• YOUR OBJECTIVE:
In the records below, find the line that contains "image <? segment_end)" and the line that contains "if Z.of_nat (length bytes) <? ELF_HEADER_SIZE", then retype exactly those two lines and every line between them.

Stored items

::::

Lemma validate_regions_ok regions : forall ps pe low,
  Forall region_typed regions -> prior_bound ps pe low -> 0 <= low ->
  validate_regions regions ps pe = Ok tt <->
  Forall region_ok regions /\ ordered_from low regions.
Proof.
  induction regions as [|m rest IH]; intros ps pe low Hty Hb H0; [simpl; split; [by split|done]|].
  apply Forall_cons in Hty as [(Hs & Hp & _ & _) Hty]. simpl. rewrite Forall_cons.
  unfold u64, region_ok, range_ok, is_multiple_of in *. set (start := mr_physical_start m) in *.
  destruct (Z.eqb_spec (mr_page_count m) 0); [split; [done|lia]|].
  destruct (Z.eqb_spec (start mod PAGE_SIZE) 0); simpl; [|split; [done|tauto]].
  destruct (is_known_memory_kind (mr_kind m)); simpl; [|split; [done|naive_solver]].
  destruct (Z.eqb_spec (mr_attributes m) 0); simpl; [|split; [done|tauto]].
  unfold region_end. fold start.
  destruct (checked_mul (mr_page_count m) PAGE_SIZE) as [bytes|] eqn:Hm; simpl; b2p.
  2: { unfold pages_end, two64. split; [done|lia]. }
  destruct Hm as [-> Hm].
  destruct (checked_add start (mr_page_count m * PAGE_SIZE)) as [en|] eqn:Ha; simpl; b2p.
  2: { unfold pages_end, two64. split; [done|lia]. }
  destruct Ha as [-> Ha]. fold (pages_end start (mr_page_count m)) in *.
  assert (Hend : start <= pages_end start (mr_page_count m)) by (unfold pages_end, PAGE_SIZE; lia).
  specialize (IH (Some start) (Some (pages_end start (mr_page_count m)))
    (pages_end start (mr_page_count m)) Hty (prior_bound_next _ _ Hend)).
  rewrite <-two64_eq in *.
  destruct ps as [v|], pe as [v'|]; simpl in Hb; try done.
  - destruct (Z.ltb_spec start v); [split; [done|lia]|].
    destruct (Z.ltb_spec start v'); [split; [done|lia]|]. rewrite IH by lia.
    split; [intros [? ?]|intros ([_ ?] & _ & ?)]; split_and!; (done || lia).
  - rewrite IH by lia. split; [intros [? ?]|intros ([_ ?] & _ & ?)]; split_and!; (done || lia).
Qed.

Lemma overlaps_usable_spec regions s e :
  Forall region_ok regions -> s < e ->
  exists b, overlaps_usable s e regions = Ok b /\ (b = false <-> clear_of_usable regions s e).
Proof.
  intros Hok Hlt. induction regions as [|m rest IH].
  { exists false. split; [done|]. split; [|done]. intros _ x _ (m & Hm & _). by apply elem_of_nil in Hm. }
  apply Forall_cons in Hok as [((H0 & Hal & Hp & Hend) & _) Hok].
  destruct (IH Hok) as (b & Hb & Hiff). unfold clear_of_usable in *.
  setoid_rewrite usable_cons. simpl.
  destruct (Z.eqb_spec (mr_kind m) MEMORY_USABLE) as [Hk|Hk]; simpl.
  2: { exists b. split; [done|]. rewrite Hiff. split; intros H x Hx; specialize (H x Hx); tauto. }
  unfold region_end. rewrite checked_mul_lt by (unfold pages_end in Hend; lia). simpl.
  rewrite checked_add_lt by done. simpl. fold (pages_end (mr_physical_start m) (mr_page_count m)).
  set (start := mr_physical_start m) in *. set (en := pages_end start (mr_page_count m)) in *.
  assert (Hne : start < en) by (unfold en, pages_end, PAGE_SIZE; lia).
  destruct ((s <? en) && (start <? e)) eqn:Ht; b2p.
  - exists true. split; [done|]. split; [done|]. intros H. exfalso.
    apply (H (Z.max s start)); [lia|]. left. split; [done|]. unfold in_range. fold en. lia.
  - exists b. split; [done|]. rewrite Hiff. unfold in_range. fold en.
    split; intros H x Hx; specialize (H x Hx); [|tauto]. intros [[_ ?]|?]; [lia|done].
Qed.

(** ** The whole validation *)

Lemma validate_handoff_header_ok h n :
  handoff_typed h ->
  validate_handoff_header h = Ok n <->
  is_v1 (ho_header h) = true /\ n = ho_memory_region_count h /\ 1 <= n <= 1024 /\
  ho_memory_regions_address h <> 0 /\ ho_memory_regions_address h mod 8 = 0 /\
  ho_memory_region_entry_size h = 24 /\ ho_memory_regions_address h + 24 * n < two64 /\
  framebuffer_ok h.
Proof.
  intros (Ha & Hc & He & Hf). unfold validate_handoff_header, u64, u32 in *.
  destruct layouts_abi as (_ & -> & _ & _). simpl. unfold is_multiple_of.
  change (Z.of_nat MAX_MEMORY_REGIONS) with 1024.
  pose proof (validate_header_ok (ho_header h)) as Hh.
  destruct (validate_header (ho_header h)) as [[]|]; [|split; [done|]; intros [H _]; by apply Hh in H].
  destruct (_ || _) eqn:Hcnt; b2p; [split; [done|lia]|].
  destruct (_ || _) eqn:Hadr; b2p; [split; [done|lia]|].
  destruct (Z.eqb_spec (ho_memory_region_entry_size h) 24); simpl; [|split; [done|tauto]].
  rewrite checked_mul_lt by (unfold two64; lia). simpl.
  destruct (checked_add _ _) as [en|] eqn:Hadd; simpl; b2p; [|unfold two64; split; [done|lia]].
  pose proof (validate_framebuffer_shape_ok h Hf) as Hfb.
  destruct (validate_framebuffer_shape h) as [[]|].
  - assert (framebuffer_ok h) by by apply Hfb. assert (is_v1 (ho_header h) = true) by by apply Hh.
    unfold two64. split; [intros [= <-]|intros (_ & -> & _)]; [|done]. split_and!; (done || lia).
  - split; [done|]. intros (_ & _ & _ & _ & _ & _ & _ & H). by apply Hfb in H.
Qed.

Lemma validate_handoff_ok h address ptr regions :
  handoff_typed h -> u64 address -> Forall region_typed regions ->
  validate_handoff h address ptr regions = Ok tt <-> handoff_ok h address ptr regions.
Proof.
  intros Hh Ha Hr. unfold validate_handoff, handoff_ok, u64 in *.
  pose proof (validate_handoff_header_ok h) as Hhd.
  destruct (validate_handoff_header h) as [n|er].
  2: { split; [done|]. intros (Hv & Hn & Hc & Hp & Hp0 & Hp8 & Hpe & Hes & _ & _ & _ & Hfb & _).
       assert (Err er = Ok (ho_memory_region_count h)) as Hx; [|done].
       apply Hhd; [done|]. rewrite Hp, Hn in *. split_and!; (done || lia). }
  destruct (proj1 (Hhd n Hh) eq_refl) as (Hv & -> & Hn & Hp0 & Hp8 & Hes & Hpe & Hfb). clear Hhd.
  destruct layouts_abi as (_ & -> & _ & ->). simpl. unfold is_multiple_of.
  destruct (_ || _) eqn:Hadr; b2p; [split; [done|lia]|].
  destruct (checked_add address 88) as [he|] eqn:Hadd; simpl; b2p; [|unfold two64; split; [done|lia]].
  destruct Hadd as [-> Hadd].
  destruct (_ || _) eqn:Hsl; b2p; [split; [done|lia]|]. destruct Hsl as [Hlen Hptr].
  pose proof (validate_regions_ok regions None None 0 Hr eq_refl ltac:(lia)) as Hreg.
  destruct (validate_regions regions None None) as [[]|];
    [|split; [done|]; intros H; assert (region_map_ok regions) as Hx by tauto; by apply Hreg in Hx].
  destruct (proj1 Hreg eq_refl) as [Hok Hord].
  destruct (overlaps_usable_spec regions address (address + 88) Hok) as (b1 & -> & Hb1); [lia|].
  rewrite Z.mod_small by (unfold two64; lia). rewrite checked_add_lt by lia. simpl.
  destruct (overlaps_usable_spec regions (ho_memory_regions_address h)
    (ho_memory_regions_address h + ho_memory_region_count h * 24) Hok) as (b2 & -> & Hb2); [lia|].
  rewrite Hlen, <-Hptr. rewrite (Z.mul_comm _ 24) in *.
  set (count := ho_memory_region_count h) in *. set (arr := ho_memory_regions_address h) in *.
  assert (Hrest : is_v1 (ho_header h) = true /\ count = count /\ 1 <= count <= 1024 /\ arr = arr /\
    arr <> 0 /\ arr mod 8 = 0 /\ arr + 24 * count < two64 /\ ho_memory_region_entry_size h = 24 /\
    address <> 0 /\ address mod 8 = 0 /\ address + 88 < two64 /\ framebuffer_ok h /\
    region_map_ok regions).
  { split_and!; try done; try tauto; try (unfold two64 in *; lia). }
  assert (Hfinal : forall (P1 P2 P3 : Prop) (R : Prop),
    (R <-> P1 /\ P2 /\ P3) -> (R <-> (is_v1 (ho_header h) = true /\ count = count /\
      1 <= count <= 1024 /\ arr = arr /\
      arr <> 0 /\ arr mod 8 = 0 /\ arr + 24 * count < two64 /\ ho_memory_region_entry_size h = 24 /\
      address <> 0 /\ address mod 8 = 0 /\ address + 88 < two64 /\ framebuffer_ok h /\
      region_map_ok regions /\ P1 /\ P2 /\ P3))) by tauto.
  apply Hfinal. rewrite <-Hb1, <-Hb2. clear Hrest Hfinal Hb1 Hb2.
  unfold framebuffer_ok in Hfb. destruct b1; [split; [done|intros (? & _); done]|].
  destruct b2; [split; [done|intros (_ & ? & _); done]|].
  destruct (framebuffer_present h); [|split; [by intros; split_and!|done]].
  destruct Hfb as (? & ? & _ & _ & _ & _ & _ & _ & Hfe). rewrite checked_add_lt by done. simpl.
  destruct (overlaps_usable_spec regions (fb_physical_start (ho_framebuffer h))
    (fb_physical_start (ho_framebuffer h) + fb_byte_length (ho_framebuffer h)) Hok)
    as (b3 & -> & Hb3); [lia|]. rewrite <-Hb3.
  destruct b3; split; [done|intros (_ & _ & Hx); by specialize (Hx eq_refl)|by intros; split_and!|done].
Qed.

::::

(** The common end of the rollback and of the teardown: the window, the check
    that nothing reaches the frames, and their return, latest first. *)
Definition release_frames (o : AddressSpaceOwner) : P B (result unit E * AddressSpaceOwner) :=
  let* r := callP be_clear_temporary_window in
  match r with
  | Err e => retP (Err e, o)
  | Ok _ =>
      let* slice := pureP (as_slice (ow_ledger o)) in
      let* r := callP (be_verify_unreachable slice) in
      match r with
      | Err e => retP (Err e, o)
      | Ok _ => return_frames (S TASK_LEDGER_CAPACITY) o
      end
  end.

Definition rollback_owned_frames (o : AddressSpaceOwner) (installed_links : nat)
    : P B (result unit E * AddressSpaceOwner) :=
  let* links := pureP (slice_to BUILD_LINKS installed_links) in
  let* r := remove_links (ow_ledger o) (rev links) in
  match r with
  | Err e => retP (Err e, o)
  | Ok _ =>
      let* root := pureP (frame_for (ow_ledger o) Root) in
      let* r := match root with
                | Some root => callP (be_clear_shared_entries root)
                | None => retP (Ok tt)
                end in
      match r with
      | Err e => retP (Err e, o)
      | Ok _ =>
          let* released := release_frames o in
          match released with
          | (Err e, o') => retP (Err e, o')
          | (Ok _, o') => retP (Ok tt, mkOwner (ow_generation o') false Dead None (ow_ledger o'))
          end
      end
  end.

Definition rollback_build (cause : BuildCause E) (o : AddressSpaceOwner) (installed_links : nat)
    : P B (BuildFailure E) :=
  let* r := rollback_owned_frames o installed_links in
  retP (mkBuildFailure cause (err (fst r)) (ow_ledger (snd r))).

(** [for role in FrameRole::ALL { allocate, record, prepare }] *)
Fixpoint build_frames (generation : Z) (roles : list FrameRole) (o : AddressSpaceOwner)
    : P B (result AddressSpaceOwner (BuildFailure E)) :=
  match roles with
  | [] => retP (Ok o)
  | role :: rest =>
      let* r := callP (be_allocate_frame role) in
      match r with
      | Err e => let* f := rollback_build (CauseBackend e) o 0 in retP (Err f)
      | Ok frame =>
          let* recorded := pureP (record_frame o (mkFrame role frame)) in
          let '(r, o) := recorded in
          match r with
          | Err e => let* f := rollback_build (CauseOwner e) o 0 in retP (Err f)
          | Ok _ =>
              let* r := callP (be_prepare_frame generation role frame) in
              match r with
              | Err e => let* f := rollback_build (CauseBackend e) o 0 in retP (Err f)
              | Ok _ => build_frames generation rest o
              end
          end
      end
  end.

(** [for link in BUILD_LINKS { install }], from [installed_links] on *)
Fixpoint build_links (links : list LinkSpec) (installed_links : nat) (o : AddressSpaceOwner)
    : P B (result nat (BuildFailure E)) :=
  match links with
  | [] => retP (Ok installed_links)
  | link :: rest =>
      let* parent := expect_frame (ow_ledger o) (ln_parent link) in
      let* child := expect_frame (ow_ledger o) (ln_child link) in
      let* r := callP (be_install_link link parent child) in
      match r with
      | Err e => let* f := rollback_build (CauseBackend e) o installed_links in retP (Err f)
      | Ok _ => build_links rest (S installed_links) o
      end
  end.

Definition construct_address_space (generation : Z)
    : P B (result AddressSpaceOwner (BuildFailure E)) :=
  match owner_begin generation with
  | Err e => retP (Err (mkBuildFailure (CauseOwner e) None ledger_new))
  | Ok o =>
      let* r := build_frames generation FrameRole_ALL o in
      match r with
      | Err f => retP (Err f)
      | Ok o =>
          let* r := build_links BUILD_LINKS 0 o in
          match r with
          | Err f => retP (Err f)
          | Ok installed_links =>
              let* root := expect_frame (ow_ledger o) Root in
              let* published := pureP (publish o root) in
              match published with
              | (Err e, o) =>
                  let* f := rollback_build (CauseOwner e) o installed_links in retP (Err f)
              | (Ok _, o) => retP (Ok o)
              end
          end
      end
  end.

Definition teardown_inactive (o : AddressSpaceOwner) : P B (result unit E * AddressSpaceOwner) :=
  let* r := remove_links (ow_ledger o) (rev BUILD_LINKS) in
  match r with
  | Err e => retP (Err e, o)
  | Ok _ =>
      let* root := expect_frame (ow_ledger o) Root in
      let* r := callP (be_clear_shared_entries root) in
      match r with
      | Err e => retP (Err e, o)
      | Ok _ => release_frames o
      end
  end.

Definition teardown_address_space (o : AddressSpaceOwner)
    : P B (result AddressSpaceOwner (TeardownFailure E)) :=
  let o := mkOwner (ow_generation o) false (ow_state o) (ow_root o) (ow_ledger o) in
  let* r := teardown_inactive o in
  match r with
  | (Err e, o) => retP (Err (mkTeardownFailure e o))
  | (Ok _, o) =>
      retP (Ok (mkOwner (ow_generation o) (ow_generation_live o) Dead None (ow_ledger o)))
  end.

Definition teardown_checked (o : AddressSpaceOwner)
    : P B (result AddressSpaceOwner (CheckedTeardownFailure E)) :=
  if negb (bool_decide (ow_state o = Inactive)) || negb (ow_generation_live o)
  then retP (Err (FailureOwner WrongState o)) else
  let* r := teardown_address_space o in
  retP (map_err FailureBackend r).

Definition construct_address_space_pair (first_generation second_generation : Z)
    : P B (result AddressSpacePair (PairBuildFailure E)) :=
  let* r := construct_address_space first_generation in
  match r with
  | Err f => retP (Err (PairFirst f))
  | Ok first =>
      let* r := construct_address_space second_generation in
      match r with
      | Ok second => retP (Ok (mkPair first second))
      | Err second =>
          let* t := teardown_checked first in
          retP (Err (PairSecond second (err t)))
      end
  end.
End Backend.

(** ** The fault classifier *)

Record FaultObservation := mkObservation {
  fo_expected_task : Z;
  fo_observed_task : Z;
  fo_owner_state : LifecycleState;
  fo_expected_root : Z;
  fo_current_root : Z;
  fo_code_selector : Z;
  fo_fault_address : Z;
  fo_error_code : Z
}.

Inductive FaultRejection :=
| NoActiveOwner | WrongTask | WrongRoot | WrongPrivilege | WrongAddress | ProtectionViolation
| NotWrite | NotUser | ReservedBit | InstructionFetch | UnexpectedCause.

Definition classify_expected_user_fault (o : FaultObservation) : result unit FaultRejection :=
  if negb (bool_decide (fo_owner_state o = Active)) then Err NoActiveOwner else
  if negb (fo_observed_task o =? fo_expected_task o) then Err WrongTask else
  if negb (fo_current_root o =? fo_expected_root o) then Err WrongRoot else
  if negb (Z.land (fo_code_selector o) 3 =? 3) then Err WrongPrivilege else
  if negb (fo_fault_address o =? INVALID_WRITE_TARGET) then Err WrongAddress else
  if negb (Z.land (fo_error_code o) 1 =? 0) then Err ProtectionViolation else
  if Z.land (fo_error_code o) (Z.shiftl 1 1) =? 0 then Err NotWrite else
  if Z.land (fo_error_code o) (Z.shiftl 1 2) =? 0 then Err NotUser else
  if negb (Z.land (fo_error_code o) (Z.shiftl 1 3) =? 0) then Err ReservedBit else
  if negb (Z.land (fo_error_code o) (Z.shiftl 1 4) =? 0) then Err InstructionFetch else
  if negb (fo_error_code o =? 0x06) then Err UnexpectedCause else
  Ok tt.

::::

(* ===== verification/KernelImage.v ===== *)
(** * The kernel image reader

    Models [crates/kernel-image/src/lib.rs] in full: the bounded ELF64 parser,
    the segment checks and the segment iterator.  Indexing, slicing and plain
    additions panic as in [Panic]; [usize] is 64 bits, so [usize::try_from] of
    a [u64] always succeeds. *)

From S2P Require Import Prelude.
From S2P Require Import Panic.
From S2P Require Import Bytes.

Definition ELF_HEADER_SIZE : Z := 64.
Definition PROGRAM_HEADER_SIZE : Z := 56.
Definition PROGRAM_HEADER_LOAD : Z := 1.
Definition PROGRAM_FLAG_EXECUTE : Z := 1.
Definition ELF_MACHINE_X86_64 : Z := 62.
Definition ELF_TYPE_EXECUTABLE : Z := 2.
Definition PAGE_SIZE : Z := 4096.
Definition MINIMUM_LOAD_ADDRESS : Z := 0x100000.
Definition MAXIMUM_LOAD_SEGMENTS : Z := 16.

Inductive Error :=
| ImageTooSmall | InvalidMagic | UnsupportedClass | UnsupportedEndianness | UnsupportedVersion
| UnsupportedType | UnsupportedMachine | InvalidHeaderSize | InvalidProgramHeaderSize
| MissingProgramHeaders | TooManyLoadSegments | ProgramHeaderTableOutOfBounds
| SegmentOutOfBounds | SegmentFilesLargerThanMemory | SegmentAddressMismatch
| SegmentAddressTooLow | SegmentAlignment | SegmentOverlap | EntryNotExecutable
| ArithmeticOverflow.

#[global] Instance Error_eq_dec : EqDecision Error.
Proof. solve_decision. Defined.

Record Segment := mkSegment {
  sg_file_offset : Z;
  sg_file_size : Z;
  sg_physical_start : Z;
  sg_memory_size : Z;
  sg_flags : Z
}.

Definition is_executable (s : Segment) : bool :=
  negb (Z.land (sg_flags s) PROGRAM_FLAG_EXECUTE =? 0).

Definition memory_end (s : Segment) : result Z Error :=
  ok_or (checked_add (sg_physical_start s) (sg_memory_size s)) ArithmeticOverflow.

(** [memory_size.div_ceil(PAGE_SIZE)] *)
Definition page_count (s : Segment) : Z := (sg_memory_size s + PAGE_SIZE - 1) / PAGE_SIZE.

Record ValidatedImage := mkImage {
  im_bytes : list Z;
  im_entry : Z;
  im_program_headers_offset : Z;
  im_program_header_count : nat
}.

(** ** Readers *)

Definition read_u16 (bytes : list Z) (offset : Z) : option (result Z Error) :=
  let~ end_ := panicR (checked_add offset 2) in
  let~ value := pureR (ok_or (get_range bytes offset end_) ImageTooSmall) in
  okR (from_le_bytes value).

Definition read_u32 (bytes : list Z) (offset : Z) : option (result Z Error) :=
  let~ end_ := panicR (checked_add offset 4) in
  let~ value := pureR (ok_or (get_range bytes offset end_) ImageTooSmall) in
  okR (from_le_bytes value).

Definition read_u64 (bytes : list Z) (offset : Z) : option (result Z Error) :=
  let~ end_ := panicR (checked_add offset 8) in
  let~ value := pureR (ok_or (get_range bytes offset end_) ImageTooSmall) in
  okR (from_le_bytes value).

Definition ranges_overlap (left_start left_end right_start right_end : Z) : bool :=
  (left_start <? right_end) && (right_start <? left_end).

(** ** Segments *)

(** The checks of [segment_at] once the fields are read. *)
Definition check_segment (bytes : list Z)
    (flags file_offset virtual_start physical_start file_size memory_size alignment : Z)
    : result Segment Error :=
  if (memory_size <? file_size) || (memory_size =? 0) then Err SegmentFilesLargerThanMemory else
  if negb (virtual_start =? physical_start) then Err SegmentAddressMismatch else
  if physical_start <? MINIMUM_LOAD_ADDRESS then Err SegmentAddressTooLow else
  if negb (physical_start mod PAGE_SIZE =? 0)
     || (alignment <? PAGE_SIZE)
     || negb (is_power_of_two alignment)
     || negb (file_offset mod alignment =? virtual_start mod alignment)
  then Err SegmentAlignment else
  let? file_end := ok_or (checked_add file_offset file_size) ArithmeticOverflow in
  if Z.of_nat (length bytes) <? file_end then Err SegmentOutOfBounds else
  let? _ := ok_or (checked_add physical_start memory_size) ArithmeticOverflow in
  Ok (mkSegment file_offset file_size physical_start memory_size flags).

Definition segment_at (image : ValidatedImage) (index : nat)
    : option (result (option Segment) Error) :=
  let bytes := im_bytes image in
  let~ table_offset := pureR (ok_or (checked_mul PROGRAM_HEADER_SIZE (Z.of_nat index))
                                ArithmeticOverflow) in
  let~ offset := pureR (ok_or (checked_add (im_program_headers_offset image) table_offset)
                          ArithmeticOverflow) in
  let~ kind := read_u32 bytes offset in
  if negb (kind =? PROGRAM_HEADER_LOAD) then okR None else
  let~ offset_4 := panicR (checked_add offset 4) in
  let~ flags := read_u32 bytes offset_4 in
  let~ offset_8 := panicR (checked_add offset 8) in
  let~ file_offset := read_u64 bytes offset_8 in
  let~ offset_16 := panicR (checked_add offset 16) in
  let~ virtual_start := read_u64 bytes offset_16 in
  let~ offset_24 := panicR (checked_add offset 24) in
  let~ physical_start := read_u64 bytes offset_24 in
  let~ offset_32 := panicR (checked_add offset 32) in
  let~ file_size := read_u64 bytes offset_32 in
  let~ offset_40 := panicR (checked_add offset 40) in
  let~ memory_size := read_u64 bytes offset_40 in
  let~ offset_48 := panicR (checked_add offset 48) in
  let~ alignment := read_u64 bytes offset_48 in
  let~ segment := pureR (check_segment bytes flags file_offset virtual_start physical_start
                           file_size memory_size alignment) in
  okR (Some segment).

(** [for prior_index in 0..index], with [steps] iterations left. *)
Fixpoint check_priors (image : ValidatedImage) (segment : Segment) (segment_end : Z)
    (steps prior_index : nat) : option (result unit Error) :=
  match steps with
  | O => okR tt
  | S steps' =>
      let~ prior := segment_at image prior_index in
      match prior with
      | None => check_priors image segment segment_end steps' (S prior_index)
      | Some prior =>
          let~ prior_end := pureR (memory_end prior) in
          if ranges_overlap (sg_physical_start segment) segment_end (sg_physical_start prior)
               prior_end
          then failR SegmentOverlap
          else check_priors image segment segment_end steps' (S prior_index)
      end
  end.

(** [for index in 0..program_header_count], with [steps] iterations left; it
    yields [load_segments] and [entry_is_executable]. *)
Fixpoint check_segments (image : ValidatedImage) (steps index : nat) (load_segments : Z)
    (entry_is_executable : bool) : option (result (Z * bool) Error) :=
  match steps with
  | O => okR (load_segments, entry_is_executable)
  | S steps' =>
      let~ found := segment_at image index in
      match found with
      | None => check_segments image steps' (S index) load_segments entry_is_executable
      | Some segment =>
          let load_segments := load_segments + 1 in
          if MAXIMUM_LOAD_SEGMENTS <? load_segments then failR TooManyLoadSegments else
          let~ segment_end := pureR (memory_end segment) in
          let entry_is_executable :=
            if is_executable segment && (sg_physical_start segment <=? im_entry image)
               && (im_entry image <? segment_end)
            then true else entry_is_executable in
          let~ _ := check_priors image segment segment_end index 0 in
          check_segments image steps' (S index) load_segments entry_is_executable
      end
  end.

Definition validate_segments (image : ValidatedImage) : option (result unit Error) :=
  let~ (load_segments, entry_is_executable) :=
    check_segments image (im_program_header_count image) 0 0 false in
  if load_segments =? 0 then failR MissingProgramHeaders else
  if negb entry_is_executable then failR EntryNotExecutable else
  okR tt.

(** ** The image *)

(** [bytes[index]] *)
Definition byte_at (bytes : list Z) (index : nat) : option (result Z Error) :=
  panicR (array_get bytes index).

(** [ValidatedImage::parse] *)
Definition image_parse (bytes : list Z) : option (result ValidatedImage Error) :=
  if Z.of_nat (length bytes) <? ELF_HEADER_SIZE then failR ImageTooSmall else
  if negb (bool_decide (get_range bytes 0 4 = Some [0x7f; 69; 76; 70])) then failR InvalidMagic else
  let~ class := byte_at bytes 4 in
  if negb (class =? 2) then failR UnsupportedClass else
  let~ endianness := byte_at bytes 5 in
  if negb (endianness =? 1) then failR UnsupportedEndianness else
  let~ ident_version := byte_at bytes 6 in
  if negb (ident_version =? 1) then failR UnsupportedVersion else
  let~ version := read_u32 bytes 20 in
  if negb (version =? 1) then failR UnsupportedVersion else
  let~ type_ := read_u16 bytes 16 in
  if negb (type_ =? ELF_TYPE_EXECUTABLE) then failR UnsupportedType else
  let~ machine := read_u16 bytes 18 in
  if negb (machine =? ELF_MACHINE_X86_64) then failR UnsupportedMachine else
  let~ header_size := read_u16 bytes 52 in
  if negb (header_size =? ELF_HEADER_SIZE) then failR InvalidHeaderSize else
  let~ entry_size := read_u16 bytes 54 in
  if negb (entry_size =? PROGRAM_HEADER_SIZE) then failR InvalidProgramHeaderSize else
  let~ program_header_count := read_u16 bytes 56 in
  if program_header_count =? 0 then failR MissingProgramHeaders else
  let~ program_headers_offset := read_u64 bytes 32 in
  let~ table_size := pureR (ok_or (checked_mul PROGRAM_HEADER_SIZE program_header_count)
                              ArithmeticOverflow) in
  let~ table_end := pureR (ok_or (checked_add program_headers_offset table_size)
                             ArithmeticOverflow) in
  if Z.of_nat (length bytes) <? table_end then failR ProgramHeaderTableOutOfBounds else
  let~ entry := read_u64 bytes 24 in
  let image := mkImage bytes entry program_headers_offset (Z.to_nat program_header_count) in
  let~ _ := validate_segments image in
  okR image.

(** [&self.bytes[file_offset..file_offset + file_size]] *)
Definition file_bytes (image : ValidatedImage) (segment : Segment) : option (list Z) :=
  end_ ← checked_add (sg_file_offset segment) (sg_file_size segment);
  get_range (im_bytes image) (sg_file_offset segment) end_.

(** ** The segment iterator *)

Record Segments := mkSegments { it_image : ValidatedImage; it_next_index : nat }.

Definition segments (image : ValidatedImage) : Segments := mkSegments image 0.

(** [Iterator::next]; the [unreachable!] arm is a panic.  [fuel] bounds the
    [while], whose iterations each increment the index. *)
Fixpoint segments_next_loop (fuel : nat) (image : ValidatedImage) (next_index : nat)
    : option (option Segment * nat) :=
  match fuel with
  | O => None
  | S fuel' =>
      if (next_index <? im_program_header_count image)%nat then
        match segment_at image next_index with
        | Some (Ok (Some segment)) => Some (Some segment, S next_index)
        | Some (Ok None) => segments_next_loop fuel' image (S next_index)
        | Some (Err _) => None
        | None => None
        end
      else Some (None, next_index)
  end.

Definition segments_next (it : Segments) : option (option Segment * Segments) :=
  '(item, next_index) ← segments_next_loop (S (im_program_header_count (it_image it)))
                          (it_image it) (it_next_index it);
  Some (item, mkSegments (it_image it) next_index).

::::

• EXERCISE ANSWER:
               && (im_entry image <? segment_end)
            then true else entry_is_executable in
          let~ _ := check_priors image segment segment_end index 0 in
          check_segments image steps' (S index) load_segments entry_is_executable
      end
  end.

Definition validate_segments (image : ValidatedImage) : option (result unit Error) :=
  let~ (load_segments, entry_is_executable) :=
    check_segments image (im_program_header_count image) 0 0 false in
  if load_segments =? 0 then failR MissingProgramHeaders else
  if negb entry_is_executable then failR EntryNotExecutable else
  okR tt.

(** ** The image *)

(** [bytes[index]] *)
Definition byte_at (bytes : list Z) (index : nat) : option (result Z Error) :=
  panicR (array_get bytes index).

(** [ValidatedImage::parse] *)
Definition image_parse (bytes : list Z) : option (result ValidatedImage Error) :=
  if Z.of_nat (length bytes) <? ELF_HEADER_SIZE then failR ImageTooSmall else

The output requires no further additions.